2022: Development of an information security training course for employees

May 16, 2022 Ministry of Digital Development, Communications and Mass Media of the Russian Federation (Ministry of Digital Development) Rostelecom-Solar and announced that they had implemented a project to improve skills cyber security for employees of the department. The training was conducted on a service platform (SA Security Awareness) and included both theory and practical verification in the form of imitation. harmful mailings The training program was adapted to the specifics of the Ministry of Digital Science in conjunction cyber security with the department's support department.

The theoretical part of the training was devoted to safe work on the Internet and with e-mail: employees of the ministry were told about how hackers use sites and mail to penetrate the corporate network, and how to recognize such an attack.

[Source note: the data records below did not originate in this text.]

(* ===== verification/Netlink.v ===== *)
(** * The kernel as the daemon sees it

    The kernel objects, the calls of vishvananda/netlink, of wgctrl and of the
    system resolver that cmd/sakhtar-wg makes, as an interface over an abstract kernel state, and what
    those calls are documented to do.  Both packages and the kernel are not part
    of the sources: the definitions of wg.go are written against [Netlink], and
    its theorems assume [NetlinkLaws]. *)
From S2P Require Import Prelude Netip.

(** ** Objects *)

(** [n.IP.String()]; the string of an [IPNet]; an IPv4 address held in 16 bytes
    has its mask in the last 32 bits. *)
Definition ip_String (a : Addr) : string := addr_String (Unmap a).
Definition IPNet_String (n : IPNet) : string :=
  ip_String (n_ip n) +:+ "/" +:+
  itoa (match n_ip n, Unmap (n_ip n) with Addr6 _ _, Addr4 _ => 0 `max` (n_ones n - 96) | _, _ => n_ones n end)%Z.
Definition ip_Equal (a b : Addr) : bool := bool_decide (Unmap a = Unmap b).

(** [r_Other] and [ru_Other] stand for the attributes the daemon never sets. *)
Record Route := {
  r_V6 : bool; r_LinkIndex : Z; r_Table : Z; r_Dst : option IPNet; r_Protocol : Z; r_Src : option Addr;
  r_Other : Z }.
Record Rule := {
  ru_Priority : Z; ru_Mark : Z; ru_Mask : option Z; ru_Table : Z; ru_Protocol : Z; ru_Other : Z }.
Record Link := {
  l_Name : string; l_Index : Z; l_Type : string; l_MTU : Z; l_Alias : string; l_Up : bool }.
(** An address of a link, without a peer; [la_Net] is nil for one without a prefix. *)
Record LinkAddr := { la_Index : Z; la_V6 : bool; la_Net : option IPNet }.

(** Keys of package wgtypes are fixed-size arrays, here their bytes. *)
Record WgPeer := {
  wp_PublicKey : string; wp_Endpoint : option string; wp_Keepalive : Z; wp_AllowedIPs : list IPNet }.
Record WgDevice := { dev_PublicKey : string; dev_Peers : list WgPeer }.
(** [wgtypes.Config] as [wgConfig] fills it: one peer that replaces all others. *)
Record WgConfig := {
  wc_PrivateKey : string; wc_PublicKey : string; wc_Endpoint : string; wc_AllowedIPs : list IPNet;
  wc_Keepalive : option Z }.

#[export] Instance IPNet_eq_dec : EqDecision IPNet.
Proof. solve_decision. Defined.
#[export] Instance Route_eq_dec : EqDecision Route.
Proof. solve_decision. Defined.
#[export] Instance Rule_eq_dec : EqDecision Rule.
Proof. solve_decision. Defined.
#[export] Instance Link_eq_dec : EqDecision Link.
Proof. solve_decision. Defined.
#[export] Instance LinkAddr_eq_dec : EqDecision LinkAddr.
Proof. solve_decision. Defined.

(** ** Calls *)
Inductive errno := ENOENT | Errno (what : string).
Definition call (K A : Type) : Type := K → result errno A * K.

(** [RouteListFiltered]: IPv4 or all families, by output link and by table, where
    table 0 asks for every table, or by protocol. *)
Record RouteFilter := { f_All : bool; f_Link : option Z; f_Table : Z; f_Protocol : option Z }.
Definition filter_matches (f : RouteFilter) (r : Route) : bool :=
  (f_All f || negb (r_V6 r)) &&
  match f_Link f with Some i => (r_LinkIndex r =? i)%Z | None => true end &&
  ((f_Table f =? 0)%Z || (r_Table r =? f_Table f)%Z) &&
  match f_Protocol f with Some p => (r_Protocol r =? p)%Z | None => true end.

Class Netlink (K : Type) := {
  LinkByName : string → call K (option Link);
  LinkList : call K (list Link);
  LinkAdd : string → Z → call K unit;
  LinkDel : string → call K unit;
  LinkSetAlias : Link → string → call K unit;
  LinkSetMTU : Link → Z → call K unit;
  LinkSetUp : Link → call K unit;
  AddrList : Link → bool → call K (list LinkAddr);
  AddrAdd : Link → IPNet → call K unit;
  AddrDel : Link → IPNet → call K unit;
  RouteListFiltered : RouteFilter → call K (list Route);
  RouteAdd : Route → call K unit;
  RouteDel : Route → call K unit;
  RuleList : call K (list Rule);
  RuleAdd : Rule → call K unit;
  RuleDel : Rule → call K unit;
  Device : string → call K WgDevice;
  ConfigureDevice : string → WgConfig → call K unit;
  ReadSysctl : string → call K string;
  WriteSysctl : string → string → call K unit;
  ResolveUDPAddr : string → call K string }.

(** ** What the calls do *)

Record view := {
  v_links : list Link; v_addrs : list LinkAddr; v_routes : list Route; v_rules : list Rule }.

(** States with the same links, addresses, routes and rules. *)
Definition same (v w : view) : Prop :=
  v_links v ≡ₚ v_links w ∧ v_addrs v ≡ₚ v_addrs w ∧ v_routes v ≡ₚ v_routes w ∧ v_rules v ≡ₚ v_rules w.
#[export] Instance same_equiv : Equivalence same.
Proof.
  split.
  - by intros v.
  - intros v w (?&?&?&?). by split_and!.
  - intros u v w (?&?&?&?) (?&?&?&?). split_and!; by etrans.
Qed.

(** A call that fails changes nothing; one that succeeds does [P]. *)
Definition effect {K A} (see : K → view) (c : call K A) (P : view → A → view → Prop) : Prop :=
  ∀ k r k', c k = (r, k') → match r with Ok a => P (see k) a (see k') | Err _ => same (see k) (see k') end.

(** A call that removes an object fails with [ENOENT] only if there is none. *)
Definition missing {K A} (see : K → view) (c : call K A) (P : view → Prop) : Prop :=
  ∀ k k', c k = (Err ENOENT, k') → P (see k).

(** The kernel adds and removes routes of protocol 2 by itself, for the addresses
    of a link on that link. *)
Definition kernel_route (r : Route) : Prop := r_Protocol r = 2%Z.
Definition generated (link : Link) (r : Route) : Prop := kernel_route r ∧ r_LinkIndex r = l_Index link.

(** Routes that the link [link] takes along with its last IPv4 address: in [w] it has
    none, and they leave through it or have no output link of their own. *)
Definition stranded (link : Link) (w : view) (r : Route) : Prop :=
  r_V6 r = false ∧ (r_LinkIndex r = l_Index link ∨ r_LinkIndex r = 0%Z) ∧
  ∀ a, a ∈ v_addrs w → la_Index a = l_Index link → la_V6 a = true.

(** How the kernel reports a route or a rule that was added: a default route may
    come back without a destination, a full mask without a mask. *)
Definition route_reported (r r' : Route) : Prop :=
  r_V6 r' = r_V6 r ∧ r_Src r' = r_Src r ∧ r_LinkIndex r' = r_LinkIndex r ∧ r_Table r' = r_Table r ∧ r_Protocol r' = r_Protocol r ∧
  from_option IPNet_String "0.0.0.0/0" (r_Dst r') = from_option IPNet_String "0.0.0.0/0" (r_Dst r).
Definition rule_reported (r r' : Rule) : Prop :=
  ru_Priority r' = ru_Priority r ∧ ru_Mark r' = ru_Mark r ∧ ru_Table r' = ru_Table r ∧
  ru_Protocol r' = ru_Protocol r ∧ default u32_max (ru_Mask r') = default u32_max (ru_Mask r).
Definition net_reported (n n' : IPNet) : Prop := Unmap (n_ip n') = Unmap (n_ip n) ∧ n_ones n' = n_ones n.

Definition set_alias (l : Link) (alias : string) : Link :=
  {| l_Name := l_Name l; l_Index := l_Index l; l_Type := l_Type l; l_MTU := l_MTU l; l_Alias := alias; l_Up := l_Up l |}.
Definition set_mtu (l : Link) (mtu : Z) : Link :=
  {| l_Name := l_Name l; l_Index := l_Index l; l_Type := l_Type l; l_MTU := mtu; l_Alias := l_Alias l; l_Up := l_Up l |}.
Definition set_up (l : Link) : Link :=
  {| l_Name := l_Name l; l_Index := l_Index l; l_Type := l_Type l; l_MTU := l_MTU l; l_Alias := l_Alias l; l_Up := true |}.
(** The link of index [i] becomes [f] of itself, the other links stay. *)
Definition relinked (i : Z) (f : Link → Link) (v w : view) : Prop :=
  ∃ cur rest, l_Index cur = i ∧ v_links v ≡ₚ cur :: rest ∧ v_links w ≡ₚ f cur :: rest.

Class NetlinkLaws (K : Type) `{Netlink K} := {
  see : K → view;
  links_distinct : ∀ k, NoDup (l_Name <$> v_links (see k)) ∧ NoDup (l_Index <$> v_links (see k));
  links_numbered : ∀ k l, l ∈ v_links (see k) → l_Index l ≠ 0%Z;
  link_addr_family : ∀ k a n, a ∈ v_addrs (see k) → la_Net a = Some n → la_V6 a = negb (Is4 (Unmap (n_ip n)));
  LinkByName_law name : effect see (LinkByName name) (λ v o w, same v w ∧
    match o with Some l => l ∈ v_links v ∧ l_Name l = name | None => name ∉ l_Name <$> v_links v end);
  LinkList_law : effect see LinkList (λ v l w, same v w ∧ l ≡ₚ v_links v);
  (** a new link is down and has an index that no address and no route has *)
  LinkAdd_law name mtu : effect see (LinkAdd name mtu) (λ v _ w, ∃ link,
    l_Name link = name ∧ l_Type link = "wireguard" ∧ l_MTU link = mtu ∧ l_Alias link = "" ∧ l_Up link = false ∧
    (∀ a, a ∈ v_addrs v → la_Index a ≠ l_Index link) ∧ (∀ r, r ∈ v_routes v → r_LinkIndex r ≠ l_Index link) ∧
    v_links w ≡ₚ link :: v_links v ∧ v_addrs v ≡ₚ v_addrs w ∧ v_routes v ≡ₚ v_routes w ∧ v_rules v ≡ₚ v_rules w);
  (** deleting a link takes its addresses and routes with it, and may take routes that
      prefer one of its addresses as their source and, if it is up, routes without an
      output link of their own *)
  LinkDel_law name : effect see (LinkDel name) (λ v _ w, ∃ link lost, l_Name link = name ∧
    v_links v ≡ₚ link :: v_links w ∧ v_rules v ≡ₚ v_rules w ∧
    filter (λ a, la_Index a ≠ l_Index link) (v_addrs v) ≡ₚ v_addrs w ∧
    filter (λ r, r_LinkIndex r ≠ l_Index link) (v_routes v) ≡ₚ lost ++ v_routes w ∧
    Forall (λ r, is_Some (r_Src r) ∧ l_Index link ∈ la_Index <$> v_addrs v ∨ r_LinkIndex r = 0%Z ∧ l_Up link = true) lost);
  LinkDel_missing name : missing see (LinkDel name) (λ v, name ∉ l_Name <$> v_links v);
  LinkSetAlias_law link alias : effect see (LinkSetAlias link alias) (λ v _ w,
    relinked (l_Index link) (λ l, set_alias l alias) v w ∧
    v_addrs v ≡ₚ v_addrs w ∧ v_routes v ≡ₚ v_routes w ∧ v_rules v ≡ₚ v_rules w);
  (** an MTU, of the size that IPv4 needs, below 1280 takes the IPv6 addresses and routes of the link *)
  LinkSetMTU_law link mtu : effect see (LinkSetMTU link mtu) (λ v _ w, ∃ addrs routes,
    relinked (l_Index link) (λ l, set_mtu l mtu) v w ∧ v_rules v ≡ₚ v_rules w ∧
    v_addrs v ≡ₚ addrs ++ v_addrs w ∧ Forall (λ a, la_V6 a = true ∧ la_Index a = l_Index link) addrs ∧
    v_routes v ≡ₚ routes ++ v_routes w ∧ Forall (λ r, r_V6 r = true ∧ r_LinkIndex r = l_Index link) routes);
  LinkSetUp_law link : effect see (LinkSetUp link) (λ v _ w, ∃ gen,
    relinked (l_Index link) set_up v w ∧ v_addrs v ≡ₚ v_addrs w ∧ v_rules v ≡ₚ v_rules w ∧
    v_routes w ≡ₚ gen ++ v_routes v ∧ Forall (generated link) gen);
  AddrList_law link all : effect see (AddrList link all) (λ v l w, same v w ∧
    l ≡ₚ filter (λ a, la_Index a = l_Index link ∧ (all = true ∨ la_V6 a = false)) (v_addrs v));
  AddrAdd_law link net : effect see (AddrAdd link net) (λ v _ w, ∃ new net' gen,
    la_Index new = l_Index link ∧ la_V6 new = negb (Is4 (Unmap (n_ip net))) ∧
    la_Net new = Some net' ∧ net_reported net net' ∧
    v_addrs w ≡ₚ new :: v_addrs v ∧ v_links v ≡ₚ v_links w ∧ v_rules v ≡ₚ v_rules w ∧
    v_routes w ≡ₚ gen ++ v_routes v ∧ Forall (generated link) gen);
  (** removing an address may take other IPv4 addresses of the link (its
      secondaries), the kernel's own routes, the routes that prefer a removed address
      as their source, and, when the link has no IPv4 address left, all its IPv4
      routes; an address that takes the place of the removed one gets the kernel's
      routes, and IPv6 routes only lose the preferred source *)
  AddrDel_law link net : effect see (AddrDel link net) (λ v _ w, ∃ gone lost gen,
    v_addrs v ≡ₚ gone ++ v_addrs w ∧ Forall (λ a, la_Index a = l_Index link) gone ∧
    (∃ a net', a ∈ gone ∧ la_Net a = Some net' ∧ net_reported net net') ∧
    v_links v ≡ₚ v_links w ∧ v_rules v ≡ₚ v_rules w ∧ gen ++ v_routes v ≡ₚ lost ++ v_routes w ∧
    Forall (λ r, kernel_route r ∨ is_Some (r_Src r) ∨ stranded link w r) lost ∧
    Forall (λ r, generated link r ∨ Is4 (Unmap (n_ip net)) = false ∧ r_V6 r = true ∧ r_Src r = None) gen);
  RouteListFiltered_law f : effect see (RouteListFiltered f) (λ v l w, same v w ∧
    l ≡ₚ filter (λ r, filter_matches f r = true) (v_routes v));
  RouteAdd_law r : effect see (RouteAdd r) (λ v _ w, ∃ r', route_reported r r' ∧
    v_routes w ≡ₚ r' :: v_routes v ∧ v_links v ≡ₚ v_links w ∧ v_addrs v ≡ₚ v_addrs w ∧ v_rules v ≡ₚ v_rules w);
  RouteDel_law r : effect see (RouteDel r) (λ v _ w,
    v_routes v ≡ₚ r :: v_routes w ∧ v_links v ≡ₚ v_links w ∧ v_addrs v ≡ₚ v_addrs w ∧ v_rules v ≡ₚ v_rules w);
  RouteDel_missing r : missing see (RouteDel r) (λ v, r ∉ v_routes v);
  RuleList_law : effect see RuleList (λ v l w, same v w ∧ l ≡ₚ v_rules v);
  RuleAdd_law r : effect see (RuleAdd r) (λ v _ w, ∃ r', rule_reported r r' ∧
    v_rules w ≡ₚ r' :: v_rules v ∧ v_links v ≡ₚ v_links w ∧ v_addrs v ≡ₚ v_addrs w ∧ v_routes v ≡ₚ v_routes w);
  RuleDel_law r : effect see (RuleDel r) (λ v _ w,
    v_rules v ≡ₚ r :: v_rules w ∧ v_links v ≡ₚ v_links w ∧ v_addrs v ≡ₚ v_addrs w ∧ v_routes v ≡ₚ v_routes w);
  RuleDel_missing r : missing see (RuleDel r) (λ v, r ∉ v_rules v);
  Device_law name : effect see (Device name) (λ v _ w, same v w);
  ConfigureDevice_law name c : effect see (ConfigureDevice name c) (λ v _ w, same v w);
  ReadSysctl_law key : effect see (ReadSysctl key) (λ v _ w, same v w);
  WriteSysctl_law key value : effect see (WriteSysctl key value) (λ v _ w, same v w);
  ResolveUDPAddr_law addr : effect see (ResolveUDPAddr addr) (λ v _ w, same v w) }.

And in imitated phishing mailings, such psychological triggers as the urgency of the task, the authority of the sender, fear of punishment for failure to perform any actions, curiosity, etc. All this was supposed to force users to either open the attached file, or go to a third-party site and leave the password for personal or work mail there.

"Obviously, state authorities are exposed. to cyber attacks Therefore, we, together with "-Rostelecom Solar," developed training to improve the skills of INFORMATION SECURITY our workers and helped them prepare for a possible targeted attack with. phishing Both ordinary employees of the department and managers were trained. As shown by the results of the work, more than 90% of employees of the department can recognize malicious mailing, " noted Vladimir Bengin, Director of the Cybersecurity Department of the Ministry of Digital Science

"Workers in most cases become a weak link through which hackers enter the infrastructure of the victim organization. According to our data, more than 75% of cyber attacks start with phishing emails that contain HPE attachments and malicious links. Therefore, it is extremely important that both state and commercial organizations are engaged in improving the cyber literacy of employees. The project in the Ministry of Digital Science showed the conversion and dynamics of training. It is noteworthy that the first complaints about phishing began to arrive at the IT service of the department 30 minutes after the start of the distribution, which is a very good indicator, " explained Vladimir Dryukov, director of the Solar JSOC cyber attack center of Rostelecom-Solar

In addition to training in secure work with mail and the Internet, the SA Rostelecom-Solar service can also include courses on mobile and physical cybersecurity, as well as the necessary minimum on the tools and features of remote work. Thus, training covers all aspects of corporate cyber hygiene. In this case, attack scenarios can be either typical or individual. The latter are developed separately for each company, taking into account the specifics of the industry, business, state, etc. In addition, training courses are constantly updated taking into account the accumulated expertise of the Solar JSOC Cyber ​ ​ Attack Countermeasures Center.